# MP Galloway "morally justified" assassination of Blair



## SofiaB

*MP George Galloway has said it could be "morally justified" to assassinate Tony Blair, but stressed he was not calling for his death.*
 
Should people in public life, who are listened to by millions make such statements?
Whether or not you agree with Tony Blair are you horrified by this statement or is it acceptable. There are laws in the UK against inciting violence. Does his little disclaimer at the end relieve him of this crime? In the current climate of terror should we be concerned? Many people know Galloway as a controversial person who, says and does many questionable things, but has he gone too far, this time? Or is this an example of free speech?
More here http://news.bbc.co.uk/1/hi/uk_politics/5020222.stm


----------



## cuchuflete

In a similar example of free speech, television preacher--and supposedly "Christian"--Pat Robertson said...



> "You know, I don't know about this doctrine of assassination, but if he thinks we're trying to assassinate him, I think that we really ought to go ahead and do it," Robertson said Monday.


 about Hugo Chavez.  
Robertson later denied having said it, but it's available on many websites on videotape!

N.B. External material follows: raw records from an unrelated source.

(** * dynaconf.utils: object_merge, Missing and deduplicate

    A shallow embedding of [dynaconf/utils/__init__.py].  Python lists and
    dicts are mutable objects with identity, so they live in a store and are
    referred to by location; [object_merge] is a store transformer.  Scalars
    are immediate values.  Dict keys are strings (configuration keys), and a
    dict keeps its entries in insertion order.

    The built-in operations the code relies on follow Python 3: [==] on
    lists and dicts compares items with the identity shortcut and stops at
    the first difference, [x in l] compares the items of [l], in order, with
    [x], and iterating over [d.items()] fails with RuntimeError once [d] has
    changed size. *)

From stdpp Require Import base option list gmap strings.
From Stdlib Require Import ZArith Lia.

Local Open Scope Z_scope.
Local Open Scope nat_scope.

(** ** Values and the store *)

Abbreviation loc := nat.

Inductive val : Type :=
  | VNone
  | VBool (b : bool)
  | VInt (n : Z)
  | VStr (s : string)
  | VMissing (inst : nat)   (* an instance of class Missing; [inst] is its identity *)
  | VRef (l : loc).         (* a list or dict object *)

Inductive obj : Type :=
  | OList (items : list val)
  | ODict (entries : list (string * val)).

Abbreviation heap := (gmap loc obj).

Global Instance val_eq_dec : EqDecision val.
Proof. solve_decision. Defined.

Global Instance obj_eq_dec : EqDecision obj.
Proof. solve_decision. Defined.

(** ** Outcomes

    A call either returns, raises, or exhausts the recursion budget.  The
    budget stands for the interpreter's recursion limit: on a cyclic structure
    the Python code does not return either. *)

Inductive exn : Type := RuntimeError | TypeError.

Inductive result (A : Type) : Type :=
  | Ok (a : A)
  | Raise (e : exn)
  | OutOfFuel.

Arguments Ok {A} a.
Arguments Raise {A} e.
Arguments OutOfFuel {A}.

Global Instance result_ret : MRet result := fun A a => Ok a.
Global Instance result_bind : MBind result := fun A B k m =>
  match m with
  | Ok a => k a
  | Raise e => Raise e
  | OutOfFuel => OutOfFuel
  end.

(** ** The sentinel: class Missing *)

Module Missing.

(** [isinstance(other, self.__class__)] *)
Definition isinstance (other : val) : bool :=
  match other with VMissing _ => true | _ => false end.

(** [def __bool__(self): return False] *)
Definition __bool__ (self : val) : bool := false.

(** [def __eq__(self, other): return isinstance(other, self.__class__)] *)
Definition __eq__ (self other : val) : bool := isinstance other.

(** [__nonzero__ = __bool__] *)
Definition __nonzero__ := __bool__.

(** [def __repr__(self): return "<dynaconf.missing>"] *)
Definition __repr__ (self : val) : string := "<dynaconf.missing>".

End Missing.

(** [missing = Missing()]: the module-level instance. *)
Definition missing : val := VMissing 0.
(** Minimum, maximum and arithmetic mean of the numbers of a column; the
    statistic of a column without numbers is NaN. *)
Definition is_minimum (c : cell) (col : list cell) : Prop :=
  match c with
  | Num q => In q (numbers col) /\ Forall (fun x => q <= x)%Q (numbers col)
  | NaN => numbers col = []
  | Str _ => False
  end.

Definition is_maximum (c : cell) (col : list cell) : Prop :=
  match c with
  | Num q => In q (numbers col) /\ Forall (fun x => x <= q)%Q (numbers col)
  | NaN => numbers col = []
  | Str _ => False
  end.

Definition is_mean (c : cell) (col : list cell) : Prop :=
  match c with
  | Num q =>
      numbers col <> [] /\
      (q * inject_Z (Z.of_nat (List.length (numbers col))) == qsum (numbers col))%Q
  | NaN => numbers col = []
  | Str _ => False
  end.

(** The [samples_merged] field of a record. *)
Definition samples_merged (r : merged) : nat :=
  match get "samples_merged" r with
  | Some (Len n) => n
  | _ => O
  end.

Definition total_samples_merged (out : list merged) : nat :=
  fold_right (fun r n => (samples_merged r + n)%nat) O out.

(** Whether some value of a record is the number [q]. *)
Definition carries (r : merged) (q : Q) : bool :=
  existsb (fun kv => match snd kv with
                     | Cell (Num q') => Qeq_bool q' q
                     | _ => false
                     end) r.

(** ** A sort routine

    Insertion sort, with which the examples are run. *)
Section InsertionSort.

Context {A : Type} (leb : A -> A -> bool).

Fixpoint insert_sorted (x : A) (l : list A) : list A :=
  match l with
  | [] => [x]
  | y :: l' => if leb x y then x :: l else y :: insert_sorted x l'
  end.

Definition insertion_sort (l : list A) : list A :=
  fold_right insert_sorted [] l.

End InsertionSort.

Definition datetime_leb (a b : sample) : bool := (datetime a <=? datetime b)%Z.

Definition frame_leb (a b : sample) : bool :=
  match frame_compare a b with
  | Gt => false
  | _ => true
  end.

(** A parser for frames whose datetime column holds epoch nanoseconds, which
    [pd.to_datetime] reads as such; a missing or text cell gives NaT. *)
Definition epoch_nanoseconds (c : cell) : option Z :=
  match c with
  | Num q => Some (Qfloor q)
  | _ => None
  end.

(** The keys under which a record holds the statistics of a metric. *)
Definition stat_keys (m : metric) : list string :=
  mean_key m ::
  match extrema_keys m with
  | Some (kmin, kmax) => [kmin; kmax]
  | None => []
  end.

(** The keys of the dictionary [merge_bucket] builds, in its order. *)
Definition record_keys : list string :=
  [ "datetime"; "latitude"; "longitude";
    "signal_min"; "signal_max"; "noise_min"; "noise_max";
    "wireless_txrate_max"; "wireless_txrate_min";
    "wireless_rxrate_max"; "wireless_rxrate_min";
    "wireless_signal"; "wireless_noisef"; "wireless_rssi";
    "wireless_txpower"; "wireless_distance"; "wireless_ccq";
    "wireless_txrate"; "wireless_rxrate";
    "wireless_channel"; "wireless_frequency"; "wireless_opmode";
    "samples_merged" ]%string.
(** * Predictive content cache: pattern table, cache entries and the
      server's cache management

    A shallow embedding of [CacheEntry.cc], [PatternTable.cc] and the
    cache-management half of [HttpServer.cc].

    Modelling conventions
    - [simtime_t] (OMNeT++'s fixed-point simulation time) is a rational
      number of seconds; [simTime()] is an explicit argument [now].
    - C++ [int] is [Z].  Signed overflow is undefined behaviour in C++, so
      no wrap-around is written out for counters; the one unsigned
      conversion of the source ([static_cast<size_t>]) is modelled with its
      wrap-around.
    - C++ [double] is modelled by exact rationals [Q]: probabilities are
      exact quotients, and [static_cast<int>] truncates toward zero.
    - [std::map] is a list of key/value pairs kept strictly sorted by key,
      so that iterating over the map is iterating over the list.
    - [emit] and [EV <<] only report, they are left out. *)

From Stdlib Require Import ZArith QArith Qround List String Ascii Bool Lia Lqa.
From Stdlib Require Import Sorted Permutation.
Import ListNotations.

Set Implicit Arguments.
Local Open Scope Z_scope.

(** [length] is the length of a list; the length of a string is written
    [String.length]. *)
Local Abbreviation length := List.length.

(* ================================================================= *)
(** ** Keys of a [std::map]: a strict total order given by a comparison *)

Class KeyOrder (K : Type) : Type := {
  kcmp : K -> K -> comparison;
  kcmp_eq : forall a b, kcmp a b = Eq <-> a = b;
  kcmp_antisym : forall a b, kcmp b a = CompOpp (kcmp a b);
  kcmp_trans : forall a b c, kcmp a b = Lt -> kcmp b c = Lt -> kcmp a c = Lt
}.

(** [int] keys. *)
#[export, refine] Instance Z_KeyOrder : KeyOrder Z := {| kcmp := Z.compare |}.
Proof.
  - intros a b. apply Z.compare_eq_iff.
  - intros a b. apply Z.compare_antisym.
  - intros a b c. rewrite !Z.compare_lt_iff. lia.
Defined.

(** [std::string] keys: [operator<] is the lexicographic order on bytes. *)
#[export, refine] Instance string_KeyOrder : KeyOrder string :=
  {| kcmp := String.compare |}.
Proof.
  - intros a b. split; [apply String.compare_eq_iff|].
    intros <-. induction a as [|x a IH]; cbn; [reflexivity|].
    unfold Ascii.compare. now rewrite N.compare_refl.
  - intros a b. apply String.compare_antisym.
  - intros a. induction a as [|x a IH]; intros [|y b] [|z c]; cbn; try congruence.
    assert (R : forall u, Ascii.compare u u = Eq)
      by (intros u; unfold Ascii.compare; apply N.compare_refl).
    destruct (Ascii.compare x y) eqn:Exy; try discriminate;
    destruct (Ascii.compare y z) eqn:Eyz; try discriminate; intros H1 H2.
    + apply Ascii.compare_eq_iff in Exy, Eyz. subst. rewrite R. eauto.
    + apply Ascii.compare_eq_iff in Exy. subst. now rewrite Eyz.
    + apply Ascii.compare_eq_iff in Eyz. subst. now rewrite Exy.
    + replace (Ascii.compare x z) with Lt; [reflexivity|].
      symmetry. unfold Ascii.compare in *. rewrite N.compare_lt_iff in *. lia.
Defined.

(** [std::pair] keys: [operator<] compares the first components, then the
    second ones. *)
Definition pair_cmp {A B} `{KeyOrder A} `{KeyOrder B} (x y : A * B) : comparison :=
  match kcmp (fst x) (fst y) with
  | Eq => kcmp (snd x) (snd y)
  | c => c
  end.

#[export, refine] Instance pair_KeyOrder {A B} `{KeyOrder A} `{KeyOrder B} :
  KeyOrder (A * B) := {| kcmp := pair_cmp |}.
Proof.
  - intros [a1 a2] [b1 b2]. unfold pair_cmp; simpl. split.
    + destruct (kcmp a1 b1) eqn:E1; try discriminate.
      intros E2. apply kcmp_eq in E1, E2. congruence.
    + intros E. inversion E; subst.
      now rewrite (proj2 (kcmp_eq b1 b1) eq_refl), (proj2 (kcmp_eq b2 b2) eq_refl).
  - intros [a1 a2] [b1 b2]. unfold pair_cmp; simpl.
    rewrite (kcmp_antisym a1 b1). destruct (kcmp a1 b1); simpl; auto.
    apply kcmp_antisym.
  - intros [a1 a2] [b1 b2] [c1 c2]. unfold pair_cmp; simpl.
    destruct (kcmp a1 b1) eqn:E1; try discriminate;
    destruct (kcmp b1 c1) eqn:E2; try discriminate; intros H1 H2.
    + apply kcmp_eq in E1, E2. subst.
      rewrite (proj2 (kcmp_eq c1 c1) eq_refl). eapply kcmp_trans; eauto.
    + apply kcmp_eq in E1. subst. now rewrite E2.
    + apply kcmp_eq in E2. subst. now rewrite E1.
    + now rewrite (kcmp_trans _ _ _ E1 E2).
Defined.

(* ================================================================= *)
(** ** [std::map] as a key-sorted association list *)

Section StdMapDefs.
Context {K V : Type} `{KeyOrder K}.

(** [m.find(k)], as an option of the mapped value. *)
Fixpoint map_find (k : K) (m : list (K * V)) : option V :=
  match m with
  | [] => None
  | (k', v) :: r => match kcmp k k' with Eq => Some v | _ => map_find k r end
  end.

(** [m[k] = v]: replaces the value of an existing key, otherwise inserts the
    pair at its place in the key order. *)
Fixpoint map_set (k : K) (v : V) (m : list (K * V)) : list (K * V) :=
  match m with
  | [] => [(k, v)]
  | (k', v') :: r =>
      match kcmp k k' with
      | Lt => (k, v) :: m
      | Eq => (k, v) :: r
      | Gt => (k', v') :: map_set k v r
      end
  end.

(** [m.erase(k)], also used for [m.erase(it)] with [it] pointing at key [k]. *)
Fixpoint map_erase (k : K) (m : list (K * V)) : list (K * V) :=
  match m with
  | [] => []
  | (k', v) :: r => match kcmp k k' with Eq => r | _ => (k', v) :: map_erase k r end
  end.

(** In-place mutation of the value an iterator for key [k] points at. *)
Fixpoint map_alter (f : V -> V) (k : K) (m : list (K * V)) : list (K * V) :=
  match m with
  | [] => []
  | (k', v) :: r =>
      match kcmp k k' with Eq => (k', f v) :: r | _ => (k', v) :: map_alter f k r end
  end.

Definition keys_lt (a b : K * V) : Prop := kcmp (fst a) (fst b) = Lt.

(** The representation invariant of a [std::map]: strictly increasing keys. *)
Definition map_ok (m : list (K * V)) : Prop := StronglySorted keys_lt m.

End StdMapDefs.

(** [m[k]] read on an [int]-valued map: a missing key reads as [0]. *)
Definition map_get0 {K} `{KeyOrder K} (k : K) (m : list (K * Z)) : Z :=
  match map_find k m with Some v => v | None => 0 end.

(** Strict comparison of simulation times. *)
Definition Qltb (a b : Q) : bool := negb (Qle_bool b a).

(* ================================================================= *)
(** ** CacheEntry.cc *)

Record CacheEntry : Type := mkCacheEntry {
  resourceId : Z;
  content : string;
  contentSize : Z;
  timestamp : Q;
  ttl : Z;
  accessCount : Z;
  lastAccess : Q;
  dirty : bool
}.

(** [CacheEntry::CacheEntry()] *)
Definition default_CacheEntry : CacheEntry :=
  mkCacheEntry (-1) EmptyString 0 0 3600 0 0 false.

(** [CacheEntry::setContent] *)
Definition setContent (pageContent : string) (e : CacheEntry) : CacheEntry :=
  mkCacheEntry (resourceId e) pageContent (Z.of_nat (String.length pageContent))
    (timestamp e) (ttl e) (accessCount e) (lastAccess e) true.

(** [CacheEntry::CacheEntry(resId, pageContent, ttlSeconds)], built at time
    [now]. *)
Definition new_CacheEntry (now : Q) (resId : Z) (pageContent : string)
    (ttlSeconds : Z) : CacheEntry :=
  mkCacheEntry resId pageContent (Z.of_nat (String.length pageContent))
    now ttlSeconds 1 now false.
(** A request that is answered at once is returned, with or without a
    wait. *)
Lemma get_response_answered (fuel : nat) (url : string) (wait : option Time)
      (w : World) (r : RequestsHelper.response) :
  http_get (length (requested w)) url = Some r ->
  0 < fuel ->
  get_response fuel url wait w = Some (Returns r, after_attempts 1 1 url w).
Proof.
  intros Hget Hfuel.
  unfold RequestsHelper.get_response, RequestsHelper.time_monotonic.
  destruct wait as [wait|];
    rewrite (poll_outcome ge monotonic http_get 0 fuel);
    cbn [requested clock_reads]; rewrite ?Nat.add_0_r, ?Hget;
    try (intros i Hi; lia); try (left; by eexists); try exact Hfuel;
    do 2 f_equal; unfold after_attempts;
    cbn [spawned requested clock_reads printed]; f_equal; lia.
Qed.

(** The loop on a list that starts with targets that are all answered
    goes on with the rest of the list. *)
Lemma get_responses_loop_app (fuel : nat) (pre rest : list RequestsHelper.url_to_check) :
  forall (acc acc' : gmap string RequestsHelper.response) (w w1 : World),
    get_responses_loop fuel pre acc w = Some (Returns acc', w1) ->
    get_responses_loop fuel (pre ++ rest) acc w
    = get_responses_loop fuel rest acc' w1.
Proof.
  induction pre as [|u pre IH]; intros acc acc' w w1; simpl.
  - by intros [= -> ->].
  - destruct (RequestsHelper.get_response _ _ _ _ _ _ _ _ _)
      as [[[r|e] w0]|]; [|done..].
    apply IH.
Qed.

Lemma get_responses_loop_answered (fuel : nat) (urls : list string) :
  0 < fuel ->
  forall (acc : gmap string RequestsHelper.response) (w : World),
    (forall i url, urls !! i = Some url ->
                   is_Some (http_get (length (requested w) + i) url)) ->
    exists responses w',
      get_responses_loop fuel (map RequestsHelper.Url urls) acc w
      = Some (Returns responses, w')
      /\ requested w' = requested w ++ urls
      /\ (forall url, url ∉ urls -> responses !! url = acc !! url)
      /\ (forall i url,
             urls !! i = Some url ->
             url ∉ drop (S i) urls ->
             responses !! url = http_get (length (requested w) + i) url).
Proof.
  intros Hfuel. induction urls as [|u urls IH]; intros acc w Hall.
  - exists acc, w. split; [reflexivity|]. split; [by rewrite app_nil_r|].
    split; [done|]. intros i url Hi. by rewrite lookup_nil in Hi.
  - destruct (Hall 0 u eq_refl) as [r Hr]. rewrite Nat.add_0_r in Hr.
    cbn [map RequestsHelper.get_responses_loop RequestsHelper.url_of_check
             RequestsHelper.wait_of_check].
    rewrite (get_response_answered fuel u None w r Hr Hfuel).
    assert (Hlen : length (requested (after_attempts 1 1 u w))
                   = S (length (requested w))).
    { unfold after_attempts. cbn [requested]. rewrite length_app. simpl. lia. }
    destruct (IH (<[u := r]> acc) (after_attempts 1 1 u w))
      as (responses & w' & Hrun & Hreq & Hother & Hat).
    { intros i url Hi. rewrite Hlen.
      replace (S (length (requested w)) + i) with (length (requested w) + S i) by lia.
      by apply (Hall (S i)). }
    exists responses, w'. split; [exact Hrun|]. split; [|split].
    + rewrite Hreq. unfold after_attempts. cbn [requested replicate].
      by rewrite <- app_assoc.
    + intros url [Hne Hnin]%not_elem_of_cons.
      rewrite Hother by done. by rewrite lookup_insert_ne.
    + intros [|i] url Hi Hlater; simpl in Hi, Hlater.
      * injection Hi as ->. rewrite drop_0 in Hlater.
        rewrite Hother by done. by rewrite lookup_insert_eq, Nat.add_0_r.
      * rewrite (Hat i url Hi Hlater), Hlen. f_equal. lia.
Qed.

End ResponsesFacts.

(** X14.  [get_responses] stops at the first target whose
    [get_response] raises: it raises that exception, in the world
    that target left behind, so none of the later targets is
    requested and no partial dictionary is returned. *)
Theorem get_responses_stops_at_first_failure
        {Time : Type} (add : Time -> Time -> Time) (ge : Time -> Time -> bool)
        (format : Time -> string) (monotonic : nat -> Time)
        (http_get : nat -> string -> option RequestsHelper.response)
        (fuel : nat) (pre post : list RequestsHelper.url_to_check)
        (u : RequestsHelper.url_to_check)
        (responses : gmap string RequestsHelper.response)
        (w w1 w2 : World) (e : exn)
        (Hpre : RequestsHelper.get_responses add ge format monotonic http_get
                                             fuel pre w
                = Some (Returns responses, w1))
        (Hfail : RequestsHelper.get_response add ge format monotonic http_get
                   fuel (RequestsHelper.url_of_check u)
                   (RequestsHelper.wait_of_check u) w1
                 = Some (Raises e, w2)) :
  RequestsHelper.get_responses add ge format monotonic http_get
                               fuel (pre ++ u :: post) w
  = Some (Raises e, w2).
Proof.
  unfold RequestsHelper.get_responses in *.
  rewrite (get_responses_loop_app add ge format monotonic http_get
             fuel pre (u :: post) ∅ responses w w1 Hpre).
  simpl. by rewrite Hfail.
Qed.

Lemma get_responses_stops_at_first_failure_witness :
  RequestsHelper.get_responses
    Z.add Z.geb pretty sample_clock (sample_service "hello") 10
    ([RequestsHelper.Url "http://10.0.0.1:80"]
       ++ RequestsHelper.Url "http://10.0.0.2:80"
       :: [RequestsHelper.Url "http://10.0.0.1:80"])
    fresh_world
  = Some (Raises (AssertionError "No response from service"),
          after_attempts 1 2 "http://10.0.0.2:80"
            (after_attempts 1 1 "http://10.0.0.1:80" fresh_world)).
Proof.
  exact (get_responses_stops_at_first_failure
           Z.add Z.geb pretty sample_clock (sample_service "hello") 10
           [RequestsHelper.Url "http://10.0.0.1:80"]
           [RequestsHelper.Url "http://10.0.0.1:80"]
           (RequestsHelper.Url "http://10.0.0.2:80")
           {[ "http://10.0.0.1:80" := RequestsHelper.mkResponse 200 "hello" ]}
           fresh_world
           (after_attempts 1 1 "http://10.0.0.1:80" fresh_world)
           (after_attempts 1 2 "http://10.0.0.2:80"
              (after_attempts 1 1 "http://10.0.0.1:80" fresh_world))
           (AssertionError "No response from service")
           eq_refl eq_refl).
Defined.
(** X22. Whatever clicks and hash changes follow the first render, the effect
    on [navOpen] keeps exactly one [hashchange] listener on the window while
    the menu is open and none while it is closed; from there a hash change or
    a click on a link of the mobile menu leaves the menu closed, and two
    clicks on the toggle leave everything as it was. *)
Theorem nav_listener_invariant (evs : list event) :
  let a := run evs mounted in
  routeListeners a = (if navOpen a then 1 else 0)%nat
  /\ navOpen (dispatch HashChange a) = false
  /\ navOpen (dispatch ClickMobileLink a) = false
  /\ dispatch ClickToggle (dispatch ClickToggle a) = a.
Proof.
  cbv zeta.
  assert (T : tidy (run evs mounted)).
  { apply run_tidy. split; reflexivity. }
  set (a := run evs mounted) in *. destruct T as (L & C).
  split; [exact L |].
  destruct a as [o k l c]. cbn in L, C. subst l c.
  destruct o; repeat split; reflexivity.
Qed.

Lemma split_nonempty (sep : N) (s : jsstring) : split sep s <> [].
Proof.
  destruct s as [| c s]; simpl; [discriminate |].
  destruct (c =? sep)%N; [discriminate |].
  destruct (split sep s); discriminate.
Qed.

Lemma join_cons (sep : N) (w : jsstring) (ws : list jsstring) :
  ws <> [] -> join sep (w :: ws) = w ++ sep :: join sep ws.
Proof. destruct ws; [congruence | reflexivity]. Qed.

(** X23. [split] on a one-unit separator and [join] on the same separator
    are inverse on every string, no piece of the split holds the separator,
    and so the tab label (the first piece of the title split on the space) is
    the title up to its first space: it holds no space, and the title is the
    label alone or the label, a space and a remainder.  The three tabs read
    Restaurant, Agence and SaaS. *)
Theorem tab_label_first_word (title : jsstring) :
  join 32 (split 32 title) = title
  /\ Forall (fun w => ~ In 32%N w) (split 32 title)
  /\ ~ In 32%N (tab_label title)
  /\ (title = tab_label title
      \/ exists rest, title = tab_label title ++ 32%N :: rest)
  /\ map (fun m => tab_label (snd m)) minis
     = [lit "Restaurant"; lit "Agence"; lit "SaaS"].
Proof.
  assert (J : forall s, join 32 (split 32 s) = s
                        /\ Forall (fun w => ~ In 32%N w) (split 32 s)).
  { induction s as [| c s (IH1 & IH2)]; simpl.
    - split; [reflexivity | repeat constructor; auto].
    - destruct (c =? 32)%N eqn:E.
      + apply N.eqb_eq in E. subst c. split.
        * rewrite join_cons by apply split_nonempty. now rewrite IH1.
        * constructor; [auto | exact IH2].
      + apply N.eqb_neq in E. pose proof (split_nonempty 32 s) as NE.
        destruct (split 32 s) as [| w ws]; [congruence |]. split.
        * destruct ws as [| w' ws]; simpl in *; now rewrite <- IH1.
        * inversion IH2; subst. constructor; [| assumption].
          simpl. intros [H | H]; [congruence | contradiction]. }
  destruct (J title) as (J1 & J2).
  split; [exact J1 | split; [exact J2 |]].
  unfold tab_label. pose proof (split_nonempty 32 title) as NE.
  destruct (split 32 title) as [| w ws]; [congruence |]. simpl hd.
  split; [now inversion J2 |].
  split; [| reflexivity].
  destruct ws as [| w' ws]; simpl in J1.
  - left. now symmetry.
  - right. eexists. symmetry. exact J1.
Qed.

(** Whichever mini-site is active, [Portfolio] renders exactly one of its
    three conditional panels, the active one, and every tab click makes its
    own mini-site the active one without touching the menu. *)
Lemma portfolio_one_panel (k : MiniSiteKey) (a : App) :
  panels (activeMini (dispatch (ClickTab k) a)) = [k]
  /\ panels (activeMini a) = [activeMini a]
  /\ navOpen (dispatch (ClickTab k) a) = navOpen a
  /\ routeListeners (dispatch (ClickTab k) a) = routeListeners a
  /\ activeMini (dispatch ClickPortfolioLink a) = restaurant.
Proof.
  repeat split; try reflexivity.
  - destruct k; reflexivity.
  - destruct (activeMini a); reflexivity.
Qed.

End NavigationFacts.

Maybe Galloway has converted to Robertson's version of Christianity?


----------



## Brioche

To coin a phrase, George Galloway should not be given the oxygen of publicity.


----------



## la reine victoria

*



MP George Galloway has said it could be "morally justified" to assassinate Tony Blair, but stressed he was not calling for his death.

Click to expand...

* 
No one in their right mind would want to see Tony Blair, or anyone else, assassinated/murdered. Yes, Blair is a much hated figure in the UK. His willingness to join with Bush in the invasion of Iraq was opposed by millions. I have heard that Blair is much admired in the U.S.A. - something I cannot understand.  

The judgment of Blair and Bush will surely come from the God in whom they both so fervently believe.  

We may criticise and rant all we wish. George Galloway, widely regarded as a corrupt scumbag, an egomaniac, an apologist for tyranny, a supporter of jihad and known to be nostalgic about Stalinism, has used freedom of speech to say what he has about Blair.

What utter claptrap! Of course he has every right to say what he did. But Blair must be ousted from office and public life via the ballot box and not by the "morally justifiable" means declared by Galloway who, in my opinion, should have kept his thoughts to himself. 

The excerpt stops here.